#### [Work task]
Only the lines below starting at the one containing "Definition uint (n" and ending at the one containing "End RlpCodec." belong in the answer, each copied exactly.

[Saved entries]
(* ===== verification/RlpSample.v ===== *)
(** * Instances of the interface of the rlp crate

    [RlpCodec]: the format of the Ethereum RLP specification, with what its
    reader refuses: items that are cut off, lengths with leading zeros and forms
    that are longer than need be.  A record is its own encoding.  The reference
    vectors of the unit tests are evaluated with it.

    [RlpSample]: a tag, the length of the payload in unary and the payload.  It
    is not RLP: it shows that the laws the RPC theorems assume can be
    implemented. *)

From stdpp Require Import strings.
From S2P Require Import Prelude Bytes Rpc.

Module RlpCodec.

(** ** Writing *)

(** Big-endian without leading zeros. *)
Definition minimal (n : Z) : list byte :=
  if decide (n = 0)%Z then [] else to_be_bytes (Z.to_nat (Z.log2 n / 8 + 1)) n.

Definition header (base : Z) (n : nat) : list byte :=
  if decide (n <= 55) then [byte_of_Z (base + Z.of_nat n)]
  else let l := minimal (Z.of_nat n) in byte_of_Z (base + 55 + Z.of_nat (length l)) :: l.

Definition put_string (b : list byte) : list byte :=
  match b with
  | [x] => if decide (byte_to_Z x < 128)%Z then b else header 128 1 ++ b
  | _ => header 128 (length b) ++ b
  end.

Definition put_list (b : list byte) : list byte := header 192 (length b) ++ b.

Fixpoint out (i : rlp_item (list byte)) : list byte :=
  match i with
  | IBytes b => put_string b
  | IUint n => put_string (minimal n)
  | IEnr e => e
  | IList l => put_list ((fix go l := match l with [] => [] | i :: l => out i ++ go l end) l)
  end.

(** ** Reading *)

(** A length given by the next [n] bytes; the short form is for lengths below 56. *)
Definition long_length (n : nat) (l : list byte) : result DecoderError (nat * nat) :=
  let bytes := take n l in
  if decide (length bytes < n) then Err RlpIsTooShort
  else if decide (head bytes = Some x00) then Err RlpDataLenWithZeroPrefix
  else
    let len := Z.to_nat (from_be_bytes bytes) in
    if decide (len <= 55) then Err RlpInvalidIndirection else Ok (1 + n, len).

(** The lengths of the header and of the payload of the first item, and whether it is a list. *)
Definition item_info (l : list byte) : result DecoderError (bool * nat * nat) :=
  match l with
  | [] => Err RlpIsTooShort
  | b :: rest =>
      let b := byte_to_Z b in
      if decide (b < 128)%Z then Ok (false, 0, 1)
      else if decide (b <= 183)%Z then Ok (false, 1, Z.to_nat (b - 128))
      else if decide (b <= 191)%Z then '(h, n) ← long_length (Z.to_nat (b - 183)) rest; Ok (false, h, n)
      else if decide (b <= 247)%Z then Ok (true, 1, Z.to_nat (b - 192))
      else '(h, n) ← long_length (Z.to_nat (b - 247)) rest; Ok (true, h, n)
  end.

(** An item: whether it is a list, its payload and all its bytes. *)
Record item := mkItem { is_list : bool; payload : list byte; raw : list byte }.

Definition take_item (l : list byte) : result DecoderError (item * list byte) :=
  '(is_list, h, n) ← item_info l;
  if decide (length l < h + n) then Err RlpIsTooShort
  else Ok (mkItem is_list (take n (drop h l)) (take (h + n) l), drop (h + n) l).

Fixpoint items (fuel : nat) (l : list byte) : result DecoderError (list item) :=
  match fuel, l with
  | S fuel, _ :: _ => '(i, l) ← take_item l; its ← items fuel l; Ok (i :: its)
  | _, _ => Ok []
  end.

Definition list_items (l : list byte) : result DecoderError (list item) :=
  '(i, _) ← take_item l;
  if is_list i then items (length (payload i)) (payload i) else Err RlpExpectedToBeList.

Definition item_at (l : list byte) (n : nat) : result DecoderError item :=
  its ← list_items l;
  match its !! n with Some i => Ok i | None => Err RlpIsTooShort end.

(** The data of an item; a single byte below 128 stands for itself. *)
Definition data (i : item) : result DecoderError (list byte) :=
  if is_list i then Err RlpExpectedToBeData
  else
    match payload i, raw i with
    | [b], [_; _] => if decide (byte_to_Z b < 128)%Z then Err RlpInvalidIndirection else Ok [b]
    | b, _ => Ok b
    end.

(** An unsigned integer of at most [n] bytes. *)
Definition uint (n : nat) (i : item) : result DecoderError Z :=
  b ← data i;
  if decide (n < length b) then Err RlpIsTooBig
  else if decide (head b = Some x00) then Err RlpInvalidIndirection
  else Ok (from_be_bytes b).

Fixpoint all_uint (n : nat) (l : list item) : result DecoderError (list Z) :=
  match l with
  | [] => Ok []
  | i :: l => x ← uint n i; xs ← all_uint n l; Ok (x :: xs)
  end.

Definition at_item {A} (l : list byte) (n : nat) (f : item -> result DecoderError A) : result DecoderError A :=
  i ← item_at l n; f i.

Definition of_items {A} (l : list byte) (f : list item -> result DecoderError A) : result DecoderError A :=
  its ← list_items l; f its.

Definition whole_item (l : list byte) : result DecoderError (nat * nat) :=
  '(_, h, n) ← item_info l; if decide (length l < h + n) then Err RlpIsTooShort else Ok (h, n).

#[export] Instance rlp_codec : Rlp (list byte) := {|
  rlp_out := out;
  item_count l := of_items l (fun its => Ok (length its));
  payload_info := whole_item;
  val_at_bytes l n := at_item l n data;
  val_at_u64 l n := at_item l n (uint 8);
  val_at_u16 l n := at_item l n (uint 2);
  list_at_u64 l n := at_item l n (fun i => of_items (raw i) (all_uint 8));
  rlp_at l n := at_item l n (fun i => Ok (raw i));
  rlp_is_empty l := bool_decide (head l = Some (byte_of_Z 192)) || bool_decide (head l = Some (byte_of_Z 128));
  as_list_enr l := of_items l (fun its => Ok (raw <$> its));
|}.
End RlpCodec.

Module RlpSample.

Definition sample_record : Type := list byte.

Definition unary (n : nat) : list byte := replicate n x01 ++ [x00].

Definition put (tag : byte) (payload : list byte) : list byte := tag :: unary (length payload) ++ payload.

Fixpoint out (i : rlp_item sample_record) : list byte :=
  match i with
  | IBytes b => put x80 b
  | IUint n => put x81 (to_be_bytes 8 n)
  | IEnr e => put x82 e
  | IList l => put xc0 ((fix go l := match l with [] => [] | i :: l => out i ++ go l end) l)
  end.

Definition outs (l : list (rlp_item sample_record)) : list byte := l ≫= out.

Fixpoint read_unary (l : list byte) : option (nat * list byte) :=
  match l with
  | x00 :: l => Some (0, l)
  | x01 :: l => '(n, l) ← read_unary l; Some (S n, l)
  | _ => None
  end.

(** An item off the front: tag, payload, and the bytes after it. *)
Definition take_item (l : list byte) : option (byte * list byte * list byte) :=
  match l with
  | [] => None
  | tag :: l => '(n, l) ← read_unary l; if decide (n <= length l) then Some (tag, take n l, drop n l) else None
  end.

Fixpoint items (fuel : nat) (l : list byte) : list (byte * list byte) :=
  match fuel with
  | 0 => []
  | S fuel =>
      match take_item l with
      | Some (tag, payload, l) => (tag, payload) :: items fuel l
      | None => []
      end
  end.

(** The items of a list. *)
Definition list_items (l : list byte) : result DecoderError (list (byte * list byte)) :=
  match take_item l with
  | Some (xc0, payload, _) => Ok (items (length payload) payload)
  | _ => Err RlpExpectedToBeList
  end.

Definition nth_item (l : list byte) (i : nat) : result DecoderError (byte * list byte) :=
  its ← list_items l;
  match its !! i with Some x => Ok x | None => Err RlpIsTooShort end.

Definition to_uint (bound : Z) (x : byte * list byte) : result DecoderError Z :=
  match x with
  | (x81, payload) =>
      let n := from_be_bytes payload in if decide (0 <= n < bound)%Z then Ok n else Err RlpIsTooBig
  | _ => Err RlpExpectedToBeData
  end.

Fixpoint to_uints (l : list (byte * list byte)) : result DecoderError (list Z) :=
  match l with
  | [] => Ok []
  | x :: l => n ← to_uint (2 ^ 64) x; ns ← to_uints l; Ok (n :: ns)
  end.

Definition at_item {A} (l : list byte) (i : nat) (f : byte * list byte -> result DecoderError A)
    : result DecoderError A := x ← nth_item l i; f x.

Definition of_items {A} (l : list byte) (f : list (byte * list byte) -> A) : result DecoderError A :=
  its ← list_items l; Ok (f its).

#[export] Instance sample_rlp : Rlp sample_record := {|
  rlp_out := out;
  item_count l := of_items l length;
  payload_info l :=
    match take_item l with
    | Some (_, payload, rest) => Ok (length l - length payload - length rest, length payload)
    | None => Err RlpIsTooShort
    end;
  val_at_bytes l i := at_item l i (fun x => Ok (snd x));
  val_at_u64 l i := at_item l i (to_uint (2 ^ 64));
  val_at_u16 l i := at_item l i (to_uint (2 ^ 16));
  list_at_u64 l i := at_item l i (fun x => to_uints (items (length (snd x)) (snd x)));
  rlp_at l i := at_item l i (fun x => Ok (put (fst x) (snd x)));
  rlp_is_empty l := match take_item l with Some (_, [], _) => true | _ => false end;
  as_list_enr l := of_items l (fun its => snd <$> its);
|}.

Lemma read_unary_app n l : read_unary (unary n ++ l) = Some (n, l).
Proof. induction n as [|n IH]; simpl; [done|]. unfold unary in IH. by rewrite IH. Qed.

Lemma take_item_put tag payload l : take_item (put tag payload ++ l) = Some (tag, payload, l).
Proof.
  unfold put, take_item. simpl. rewrite <-app_assoc, read_unary_app. simpl.
  rewrite decide_True by (rewrite length_app; lia). by rewrite take_app_length, drop_app_length.
Qed.

Lemma out_put i : exists tag payload, out i = put tag payload.
Proof. destruct i; eexists _, _; done. Qed.

Lemma out_list l : out (IList l) = put xc0 (outs l).
Proof.
  assert ((fix go l := match l with [] => [] | i :: l => out i ++ go l end) l = outs l) as Hgo.
  { unfold outs. induction l as [|i l IH]; csimpl; [done|]. by rewrite IH. }
  cbn [out]. by rewrite Hgo.
Qed.

(** Tag and payload of an item. *)
Definition parts (i : rlp_item sample_record) : byte * list byte :=
  match take_item (out i) with Some (tag, payload, _) => (tag, payload) | None => (x00, []) end.

Lemma out_parts i : out i = put (fst (parts i)) (snd (parts i)).
Proof.
  destruct (out_put i) as (tag & payload & Ho). unfold parts. rewrite Ho.
  rewrite <-(app_nil_r (put tag payload)) at 2 3. by rewrite take_item_put.
Qed.

Lemma items_outs fuel l : length l <= fuel -> items fuel (outs l) = parts <$> l.
Proof.
  revert fuel; induction l as [|i l IH]; intros fuel Hf; [by destruct fuel|].
  destruct fuel as [|fuel]; simpl in Hf; [lia|]. csimpl.
  change (outs (i :: l)) with (out i ++ outs l). rewrite (out_parts i), take_item_put, IH by lia.
  by destruct (parts i).
Qed.

Lemma outs_length l : length l <= length (outs l).
Proof.
  induction l as [|i l IH]; [done|]. change (outs (i :: l)) with (out i ++ outs l).
  rewrite (out_parts i), length_app. simpl. lia.
Qed.

Lemma take_item_list l : take_item (out (IList l)) = Some (xc0, outs l, []).
Proof. rewrite out_list, <-(app_nil_r (put xc0 (outs l))). apply take_item_put. Qed.

Lemma list_items_out l : list_items (out (IList l)) = Ok (parts <$> l).
Proof. unfold list_items. rewrite take_item_list, items_outs; [done|]. apply outs_length. Qed.

Lemma nth_item_out l i x : l !! i = Some x -> nth_item (out (IList l)) i = Ok (parts x).
Proof. intros Hi. unfold nth_item. rewrite list_items_out. simpl. by rewrite list_lookup_fmap, Hi. Qed.

Lemma parts_eq i tag payload : out i = put tag payload -> parts i = (tag, payload).
Proof. intros Ho. unfold parts. by rewrite Ho, <-(app_nil_r (put tag payload)), take_item_put. Qed.

Lemma to_uint_parts bound n :
  (0 <= n < 2 ^ 64)%Z -> (0 <= n < bound)%Z -> to_uint bound (parts (IUint n)) = Ok n.
Proof.
  intros H64 Hb. rewrite (parts_eq _ x81 (to_be_bytes 8 n)) by done. unfold to_uint.
  rewrite from_to_be_bytes_small by done. by rewrite decide_True.
Qed.

Lemma to_uint_range bound x n : to_uint bound x = Ok n -> (0 <= n < bound)%Z.
Proof.
  destruct x as [tag payload]. unfold to_uint. destruct tag; try done. case_decide; [|done]. by intros [= <-].
Qed.

Lemma to_uints_cons x l : to_uints (x :: l) = (n ← to_uint (2 ^ 64) x; ns ← to_uints l; Ok (n :: ns)).
Proof. done. Qed.

Lemma to_uints_parts ns :
  Forall (fun n => 0 <= n < 2 ^ 64)%Z ns -> to_uints (parts <$> (IUint <$> ns)) = Ok ns.
Proof.
  induction 1 as [|n ns Hn Hns IH]; [done|].
  change (parts <$> (IUint <$> n :: ns)) with (parts (IUint n) :: (parts <$> (IUint <$> ns))).
  by rewrite to_uints_cons, to_uint_parts, IH.
Qed.

#[export] Instance sample_rlp_laws : RlpLaws sample_record.
Proof.
  split; cbn [item_count payload_info rlp_out val_at_bytes val_at_u64 val_at_u16 list_at_u64 rlp_at
    rlp_is_empty as_list_enr sample_rlp]; unfold at_item, of_items.
  - intros l. rewrite list_items_out. simpl. by rewrite length_fmap.
  - intros l. rewrite take_item_list. eexists _, _. split; [done|]. rewrite out_list. unfold put. simpl.
    rewrite length_app. lia.
  - intros l. rewrite out_list. unfold put. simpl. rewrite length_app. pose proof (outs_length l). lia.
  - intros l i b Hi. rewrite (nth_item_out l i _ Hi). simpl. by rewrite (parts_eq _ x80 b).
  - intros l i n Hi Hn. rewrite (nth_item_out l i _ Hi). by apply to_uint_parts.
  - intros l i n Hi Hn. rewrite (nth_item_out l i _ Hi). apply to_uint_parts; lia.
  - intros l i ns Hi Hns. rewrite (nth_item_out l i _ Hi). cbn [mbind result_bind].
    rewrite (parts_eq _ xc0 (outs (IUint <$> ns))) by apply out_list. cbn [snd].
    rewrite items_outs by apply outs_length. by apply to_uints_parts.
  - intros l i x Hi. rewrite (nth_item_out l i _ Hi). simpl. by rewrite <-out_parts.
  - intros l. rewrite take_item_list. destruct l as [|i l]; [done|].
    pose proof (outs_length (i :: l)) as Hlen. destruct (outs (i :: l)); [simpl in Hlen; lia|done].
  - intros es. rewrite list_items_out. simpl. f_equal. rewrite <-!list_fmap_compose.
    rewrite <-(list_fmap_id es) at 2. apply list_fmap_ext. intros i e _. simpl. by rewrite (parts_eq _ x82 e).
  - intros d i n (x & _ & Hn)%result_bind_Ok. by eapply to_uint_range.
  - intros d i n (x & _ & Hn)%result_bind_Ok. by eapply to_uint_range.
  - intros d i ns (x & _ & Hns)%result_bind_Ok. revert ns Hns.
    induction (items _ _) as [|y l IH]; intros ns Hns; [by simplify_eq/=|].
    rewrite to_uints_cons in Hns. apply result_bind_Ok in Hns as (n & Hn & (ns' & Hns' & [= <-])%result_bind_Ok).
    constructor; [by eapply to_uint_range|by apply IH].
Qed.
End RlpSample.

Import RlpSample Rpc.

Lemma rpc_roundtrip_witness :
  decode (encode (MResponse (mkResponse [x07] (Pong 5 (V4 [# x7f; x00; x00; x01]) 9000))
                  : Message sample_record)) =
  Ok (MResponse (mkResponse [x07] (Pong 5 (V4 [# x7f; x00; x00; x01]) 9000))).
Proof.
  rewrite (rpc_roundtrip (MResponse (mkResponse [x07] (Pong 5 (V4 [# x7f; x00; x00; x01]) 9000)))).
  - reflexivity.
  - simpl. unfold u64. lia.
Defined.

Lemma rpc_decode_allowed_witness :
  exists m : Message sample_record,
    decode (encode (MRequest (mkRequest [x01] (FindNode [255; 256]%Z)) : Message sample_record)) = Ok m /\
    message_ok m.
Proof.
  exists (MRequest (mkRequest [x01] (FindNode [255; 256]%Z))). split; [vm_compute; reflexivity|].
  apply (rpc_decode_allowed (encode (MRequest (mkRequest [x01] (FindNode [255; 256]%Z)) : Message sample_record))).
  vm_compute. reflexivity.
Defined.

#### [Response to this exercise]
Definition uint (n : nat) (i : item) : result DecoderError Z :=
  b ← data i;
  if decide (n < length b) then Err RlpIsTooBig
  else if decide (head b = Some x00) then Err RlpInvalidIndirection
  else Ok (from_be_bytes b).

Fixpoint all_uint (n : nat) (l : list item) : result DecoderError (list Z) :=
  match l with
  | [] => Ok []
  | i :: l => x ← uint n i; xs ← all_uint n l; Ok (x :: xs)
  end.

Definition at_item {A} (l : list byte) (n : nat) (f : item -> result DecoderError A) : result DecoderError A :=
  i ← item_at l n; f i.

Definition of_items {A} (l : list byte) (f : list item -> result DecoderError A) : result DecoderError A :=
  its ← list_items l; f its.

Definition whole_item (l : list byte) : result DecoderError (nat * nat) :=
  '(_, h, n) ← item_info l; if decide (length l < h + n) then Err RlpIsTooShort else Ok (h, n).

#[export] Instance rlp_codec : Rlp (list byte) := {|
  rlp_out := out;
  item_count l := of_items l (fun its => Ok (length its));
  payload_info := whole_item;
  val_at_bytes l n := at_item l n data;
  val_at_u64 l n := at_item l n (uint 8);
  val_at_u16 l n := at_item l n (uint 2);
  list_at_u64 l n := at_item l n (fun i => of_items (raw i) (all_uint 8));
  rlp_at l n := at_item l n (fun i => Ok (raw i));
  rlp_is_empty l := bool_decide (head l = Some (byte_of_Z 192)) || bool_decide (head l = Some (byte_of_Z 128));
  as_list_enr l := of_items l (fun its => Ok (raw <$> its));
|}.
End RlpCodec.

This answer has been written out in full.